Score:1

How can I move the Gnome Terminal message "the child process exited ..."?

cn flag

I just installed an IDE extension that runs the current program in a terminal, and I have Gnome Terminal set to stay open when the command exits, but when that happens, the first two lines are covered up by the message "The child process exited normally with status 0". How could I move it?

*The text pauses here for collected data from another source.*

(* ===== verification/FsStore.v ===== *)
(** * [src/store.rs]: the file-system back end

    [FsArchiveStore] implements the store in a directory.  A call of [std::fs], of
    [tempfile] or of [fs2] is a request [fsE]; a path is its list of components
    from the root of the file system, an open file the number of its inode.
    Dropping a temporary file deletes it and dropping the lock file closes it:
    both are requests too. *)

From stdpp Require Import pretty.
From S2P Require Import Prelude Bytes Text Externals Hash Store ObjectStore.
From Stdlib Require Import Lia ZArith Strings.Ascii.

(** ** [std::path] *)

Abbreviation path := (list string).

(** [Path::components] of a path below the root: empty and [.] parts vanish. *)
Definition components (s : string) : path := filter (λ part, part ≠ "" ∧ part ≠ ".") (split_on "/" s).
(** [Path::join]: an absolute path replaces the base. *)
Definition path_join (base : path) (s : string) : path :=
  if starts_with_char "/" s then components s else base ++ components s.
Definition path_parent (p : path) : option path :=
  match p with [] => None | _ => Some (removelast p) end.
Definition file_name (p : path) : string := default "" (last p).
(** [Path::strip_prefix] *)
Fixpoint path_strip (prefix p : path) : option path :=
  match prefix, p with
  | [], _ => Some p
  | a :: prefix, b :: p => if bool_decide (a = b) then path_strip prefix p else None
  | _ :: _, [] => None
  end.
(** [Path::display] and [to_string_lossy] of a relative path. *)
Definition display (p : path) : string := String "/" (join "/" p).
Fixpoint replace_char (a b : ascii) (s : string) : string :=
  match s with
  | EmptyString => EmptyString
  | String c s => String (if bool_decide (c = a) then b else c) (replace_char a b s)
  end.

(** ** System calls *)

Inductive io_kind := KNotFound | KAlreadyExists | KOther.
Record io_error := { io_kind_of : io_kind; io_text : string }.
Abbreviation io A := (A + io_error)%type.
Definition io_into (e : io_error) : error := Msg (io_text e).
Definition io_lift {A} (r : io A) : result A := match r with inl a => Ok a | inr e => Err (io_into e) end.

Record Metadata := { md_len : N; md_modified : Z; md_is_dir : bool }.
Inductive handle := HFile (inode : nat) | HDir (p : path).
Record NamedTempFile := { nt_path : path; nt_inode : nat }.

Inductive fsE : Type → Type :=
| FExists (p : path) : fsE bool                                   (* Path::exists *)
| FMetadata (p : path) : fsE (io Metadata)                        (* fs::metadata, DirEntry::metadata *)
| FOpen (p : path) : fsE (io handle)                              (* File::open *)
| FOpenWrite (p : path) : fsE (io handle)                         (* File::options().write(true).open *)
| FOpenCreate (p : path) : fsE (io handle)                        (* .create(true).truncate(false) *)
| FReadToEnd (h : handle) (limit : option N) : fsE (io bytes)     (* read_to_end, through [take] *)
| FSetModified (h : handle) (t : Z) : fsE (io unit)               (* File::set_modified *)
| FSyncAll (h : handle) : fsE (io unit)                           (* File::sync_all *)
| FRemoveFile (p : path) : fsE (io unit)                          (* fs::remove_file *)
| FCreateDir (p : path) : fsE (io unit)                           (* fs::create_dir *)
| FCreateDirAll (p : path) : fsE (io unit)                        (* fs::create_dir_all *)
| FReadDir (p : path) : fsE (io (list (io path)))                 (* fs::read_dir, DirEntry::path *)
| FTempFile (directory : path) : fsE (io NamedTempFile)           (* NamedTempFile::new_in *)
| FWriteAll (h : handle) (b : bytes) : fsE (io unit)              (* Write::write_all *)
| FPersist (t : NamedTempFile) (p : path) : fsE (io unit)         (* NamedTempFile::persist *)
| FPersistNoclobber (t : NamedTempFile) (p : path) : fsE (io unit)
| FDropTemp (t : NamedTempFile) : fsE unit                        (* drop of a NamedTempFile *)
| FLockExclusive (h : handle) : fsE (io unit)                     (* FileExt::lock_exclusive *)
| FUnlock (h : handle) : fsE (io unit)                            (* FileExt::unlock *)
| FClose (h : handle) : fsE unit                                  (* drop of the lock file *)
| FClock : fsE Z.                                                 (* SystemTime::now *)

(** [?] on a system call. *)
Definition io_request {A} (e : fsE (io A)) : prog fsE (result A) := Vis e (λ r, Ret (io_lift r)).

(** [std::fs::read] *)
Definition fs_read (p : path) : prog fsE (io bytes) :=
  Vis (FOpen p) (λ r, match r with inl h => request (FReadToEnd h None) | inr e => Ret (inr e) end).

(** ** [read_file_bounded], [sync_directory], [create_synced_directory_tree] *)

Definition is_not_found (e : io_error) : bool := match io_kind_of e with KNotFound => true | _ => false end.
Definition is_already_exists (e : io_error) : bool := match io_kind_of e with KAlreadyExists => true | _ => false end.

Definition read_file_bounded (p : path) (maximum : N) : prog fsE (result (option bytes)) :=
  let* r := request (FOpen p) in
  match r with
  | inl file =>
      let!? limit := ok_or (checked_add usize_max maximum 1) "bounded read limit overflow" in
      let! b := io_request (FReadToEnd file (Some limit)) in
      if (maximum <? len b)%N then Ret (bail "object stream exceeds bounded read limit")
      else Ret (Ok (Some b))
  | inr error => if is_not_found error then Ret (Ok None) else Ret (Err (io_into error))
  end.

Definition sync_directory (p : path) : prog fsE (result unit) :=
  let* r := request (FOpen p) in
  let!? h := with_context ("open directory " +:+ display p +:+ " for fsync") (io_lift r) in
  let* r := request (FSyncAll h) in
  Ret (with_context ("fsync directory " +:+ display p) (io_lift r)).

(** The path is given from its last component to its first. *)
Fixpoint create_synced_tree_rev (reversed : path) : prog fsE (result unit) :=
  let p := rev reversed in
  let* exists_ := request (FExists p) in
  if exists_ : bool then sync_directory p
  else
    match reversed with
    | [] => Ret (bail "filesystem store path has no parent")
    | _ :: parent =>
        let! _ := create_synced_tree_rev parent in
        let* r := request (FCreateDir p) in
        let!? _ := match r with
                   | inl _ => Ok tt
                   | inr error => if is_already_exists error then Ok tt else Err (io_into error)
                   end in
        let! _ := sync_directory (rev parent) in
        sync_directory p
    end.
Definition create_synced_directory_tree (p : path) : prog fsE (result unit) := create_synced_tree_rev (rev p).

(** ** [FsArchiveStore] *)

Record FsArchiveStore := { fa_root : path }.

Section ops.
Context `{Sha256, Hex} (self : FsArchiveStore).

(** [FsArchiveStore::path] *)
Definition fs_path (key : string) : path := path_join (fa_root self) key.

(** [sync_path_directories]: its loop, and the whole. *)
Fixpoint sync_components (directory : path) (rest : path) : prog fsE (result unit) :=
  match rest with
  | [] => Ret (Ok tt)
  | component :: rest =>
      let directory := directory ++ [component] in
      let! _ := sync_directory directory in
      sync_components directory rest
  end.
Definition sync_path_directories (p : path) : prog fsE (result unit) :=
  let!? parent := ok_or (path_parent p) "path has no parent" in
  let!? relative := with_context "store path escaped root" (ok_or (path_strip (fa_root self) parent) "prefix not found") in
  let! _ := sync_directory (fa_root self) in
  sync_components (fa_root self) relative.

(** [create_parent_directories] *)
Definition create_parent_directories (p : path) : prog fsE (result unit) :=
  let!? parent := ok_or (path_parent p) "path has no parent" in
  let! _ := io_request (FCreateDirAll parent) in
  sync_path_directories p.

(** A failure while a temporary file is open deletes it. *)
Definition or_drop {A B} (t : NamedTempFile) (e : fsE (io A)) (k : A → prog fsE (result B)) : prog fsE (result B) :=
  Vis e (λ r, match r with
              | inl a => k a
              | inr error => let* _ := request (FDropTemp t) in Ret (Err (io_into error))
              end).
(** A flushed temporary file with these bytes, in [atomic_write] and [put_immutable]. *)
Definition write_temporary (p : path) (b : bytes) : prog fsE (result NamedTempFile) :=
  let! _ := create_parent_directories p in
  let!? parent := ok_or (path_parent p) "path has no parent" in
  let! temporary := io_request (FTempFile parent) in
  or_drop temporary (FWriteAll (HFile (nt_inode temporary)) b) (λ _,
  or_drop temporary (FSyncAll (HFile (nt_inode temporary))) (λ _, Ret (Ok temporary))).

(** [atomic_write] *)
Definition atomic_write (p : path) (b : bytes) : prog fsE (result unit) :=
  let! temporary := write_temporary p b in
  or_drop temporary (FPersist temporary p) (λ _,
    let! _ := sync_path_directories p in Ret (Ok tt)).

(** [list]: the loop over one directory, and the loop over the directories, which
    takes one unit of fuel for each. *)
Fixpoint list_entries (prefix : string) (entries : list (io path)) (pending : list path) (out : list Listed)
    : prog fsE (result (list path * list Listed)) :=
  match entries with
  | [] => Ret (Ok (pending, out))
  | entry :: entries =>
      let!? p := io_lift entry in
      let! metadata := io_request (FMetadata p) in
      if md_is_dir metadata then list_entries prefix entries (p :: pending) out
      else if String.prefix ".tmp" (file_name p) then list_entries prefix entries pending out
      else
        let!? relative := ok_or (path_strip (fa_root self) p) "prefix not found" in
        let key := replace_char "\" "/" (join "/" relative) in
        let out := if String.prefix prefix key
                   then out ++ [{| l_key := key; l_size := md_len metadata; l_modified := md_modified metadata |}]
                   else out in
        list_entries prefix entries pending out
  end.
Fixpoint list_directories (fuel : nat) (prefix : string) (pending : list path) (out : list Listed)
    : prog fsE (result (list Listed)) :=
  match pending, fuel with
  | [], _ => Ret (Ok out)
  | directory :: pending, S fuel =>
      let* r := request (FReadDir directory) in
      match r with
      | inl entries =>
          let! (pending, out) := list_entries prefix entries pending out in
          list_directories fuel prefix pending out
      | inr error =>
          if is_not_found error then list_directories fuel prefix pending out else Ret (Err (io_into error))
      end
  | _ :: _, O => Ret (Err (Panic "out of fuel"))
  end.
Definition fs_list (fuel : nat) (prefix : string) : prog fsE (result (list Listed)) :=
  list_directories fuel prefix [fa_root self] [].

(** [modified], [delete], [get], [get_bounded] *)
Definition fs_modified (key : string) : prog fsE (result (option Z)) :=
  let* r := request (FMetadata (fs_path key)) in
  Ret match r with
      | inl metadata => Ok (Some (md_modified metadata))
      | inr error => if is_not_found error then Ok None else Err (io_into error)
      end.
Definition fs_delete (key : string) : prog fsE (result unit) :=
  let* r := request (FRemoveFile (fs_path key)) in
  Ret match r with
      | inl _ => Ok tt
      | inr error => if negb (is_not_found error) then Err (io_into error) else Ok tt
      end.
Definition fs_get (key : string) : prog fsE (result bytes) :=
  let* r := fs_read (fs_path key) in
  Ret (with_context ("read object " +:+ key) (io_lift r)).
Definition fs_get_bounded (key : string) (maximum : N) : prog fsE (result bytes) :=
  let! b := read_file_bounded (fs_path key) maximum in
  Ret (ok_or b ("object not found: " +:+ key)).

(** [put_immutable] *)
Definition fs_put_immutable (key : string) (b : bytes) : prog fsE (result unit) :=
  let p := fs_path key in
  let* exists_ := request (FExists p) in
  if exists_ : bool then
    let! existing := fs_get_bounded key (len b) in
    if bool_decide (existing ≠ b) then Ret (bail ("immutable object collision at " +:+ key))
    else
      let! metadata := io_request (FMetadata p) in
      let* now := request FClock in
      if stale now (md_modified metadata) then
        let! file := io_request (FOpenWrite p) in
        let* now := request FClock in
        let! _ := io_request (FSetModified file now) in
        Ret (Ok tt)
      else Ret (Ok tt)
  else
    let! temporary := write_temporary p b in
    let* r := request (FPersistNoclobber temporary p) in
    match r with
    | inl _ => let! _ := sync_path_directories p in Ret (Ok tt)
    | inr error =>
        let* found := fs_read p in
        let* r := (if match found with inl existing => bool_decide (existing = b) | inr _ => false end
                   then let! _ := sync_path_directories p in Ret (Ok tt)
                   else Ret (Err (Ctx "create immutable object" (io_into error)))) in
        let* _ := request (FDropTemp temporary) in
        Ret r
    end.

(** [read_mutable], [read_mutable_bounded] *)
Definition fs_version (b : bytes) : VersionedBytes := {| vb_bytes := b; vb_version := hash_to_string (digest b) |}.
Definition fs_read_mutable (key : string) : prog fsE (result (option VersionedBytes)) :=
  let* r := fs_read (fs_path key) in
  Ret match r with
      | inl b => Ok (Some (fs_version b))
      | inr error => if is_not_found error then Ok None else Err (io_into error)
      end.
Definition fs_read_mutable_bounded (key : string) (maximum : N) : prog fsE (result (option VersionedBytes)) :=
  let! b := read_file_bounded (fs_path key) maximum in
  Ret (Ok (fs_version <$> b)).

(** [compare_and_swap]: what happens while the lock file is open, and the whole. *)
Definition lock_path : path := fa_root self ++ [".fossil-publish.lock"].
Definition swap_locked (lock : handle) (key : string) (expected : option VersionedBytes) (b : bytes) : prog fsE (result unit) :=
  let! _ := sync_directory (fa_root self) in
  let! _ := io_request (FLockExclusive lock) in
  let maximum := match expected with None => len b | Some v => N.max (len (vb_bytes v)) (len b) end in
  let! current := fs_read_mutable_bounded key maximum in
  let matches :=
    match expected, current with
    | None, None => true
    | Some expected, Some current => bool_decide (vb_version expected = vb_version current)
    | _, _ => false
    end in
  if negb matches then
    let! _ := io_request (FUnlock lock) in
    Ret (bail "conditional head update failed")
  else
    let! _ := atomic_write (fs_path key) b in
    let! _ := io_request (FUnlock lock) in
    Ret (Ok tt).
Definition fs_compare_and_swap (key : string) (expected : option VersionedBytes) (b : bytes) : prog fsE (result unit) :=
  let! lock := io_request (FOpenCreate lock_path) in
  let* r := swap_locked lock key expected b in
  let* _ := request (FClose lock) in
  Ret r.

(** [impl ArchiveStore for FsArchiveStore], and the clock. *)
Definition fs_impl (fuel : nat) : ∀ X, storeE X → prog fsE X :=
  λ X e,
    match e in storeE X return prog fsE X with
    | SList prefix => fs_list fuel prefix
    | SDelete key => fs_delete key
    | SModified key => fs_modified key
    | SGet key => fs_get key
    | SGetBounded key maximum => fs_get_bounded key maximum
    | SPutImmutable key b => fs_put_immutable key b
    | SReadMutable key => fs_read_mutable key
    | SReadMutableBounded key maximum => fs_read_mutable_bounded key maximum
    | SCompareAndSwap key expected b => fs_compare_and_swap key expected b
    | Now => request FClock
    end.

End ops.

I believe this is possible by editing a Gnome stylesheet, but I'm not sure where to start.

Example

Here's a simple Python script:

#!/usr/bin/env python3

x = input('Enter something: ')
print('You entered:', x)

I run it and type something:

screenshot showing "Enter something: foobar"

(My system is in French.)

Then as soon as I press Enter, the script exits and the message pops up, blocking the output:

screenshot showing output blocked by message

I'd rather have the message somewhere else, like at the bottom for example. Here's a mockup:

mockup showing output unblocked by putting the message at the bottom

You can reproduce the issue by saving the script as tmp.py then running gnome-terminal -- python3 tmp.py. And make sure you have Gnome Terminal set up correctly: go to EditPreferencesCommandWhen the command exits and select Hold the terminal open.

Possible workarounds

  • Make the program hold the terminal open, e.g. input('Press Enter to finish...'). -- I'd rather not have to put that on everything I write.
  • Use an integrated IDE terminal. -- I haven't found a good one yet, and I prefer using the native terminal for most things.
  • Relaunch the program after it exits. -- If it has any side-effects, that might be bad, for example if it reads and writes any files.

Related

Hi-Angel avatar
es flag
By following your steps I can not reproduce this on `GNOME Terminal 3.40.3`. I.e. I execute your script inside Gnome Terminal, then I enter `foobar` into the prompt, and press enter, I see no pop ups from the terminal. I presume it may have been fixed in more recent versions of Gnome Terminal.
wjandrea avatar
cn flag
@Hi-Angel Thanks for the lead! I'm using GNOME Terminal 3.28.2. But where do you see the exit code come up? Or is it missing?
Hi-Angel avatar
es flag
I don't see exit code anywhere. Here's a screenshot of what I see: https://i.imgur.com/LPR4AYa.png
wjandrea avatar
cn flag
@Hi-Angel Oh, you're launching it from a shell! You'll need to use `exec ./test.py` to reproduce the issue. The extension I'm using does the equivalent of `gnome-terminal -- ./test.py`, which launches a new terminal.
Hi-Angel avatar
es flag
When I use `exec test.py`, Gnome Terminal simply quits right after I type into the prompt "foobar". So, well, still no pop up, although I guess that's not what you wanted ☺ I think you may have better luck getting correct answers if you add to your post the exact steps to reproduce, preferably as minimal as possible.
wjandrea avatar
cn flag
@Hi-Angel You need to have Gnome Terminal set to stay open when the command exits. Yeah, I should add the steps.
vanadium avatar
cn flag
Upvote because the question is very well documented, but I would take a different approach, i.e. start the application in a terminal that is already open. It would likely take a feature request to have the developpers make this message not covering existing terminal output or providing an option to disable the message. Alternatively, find another terminal emulator that performs more like you would wish.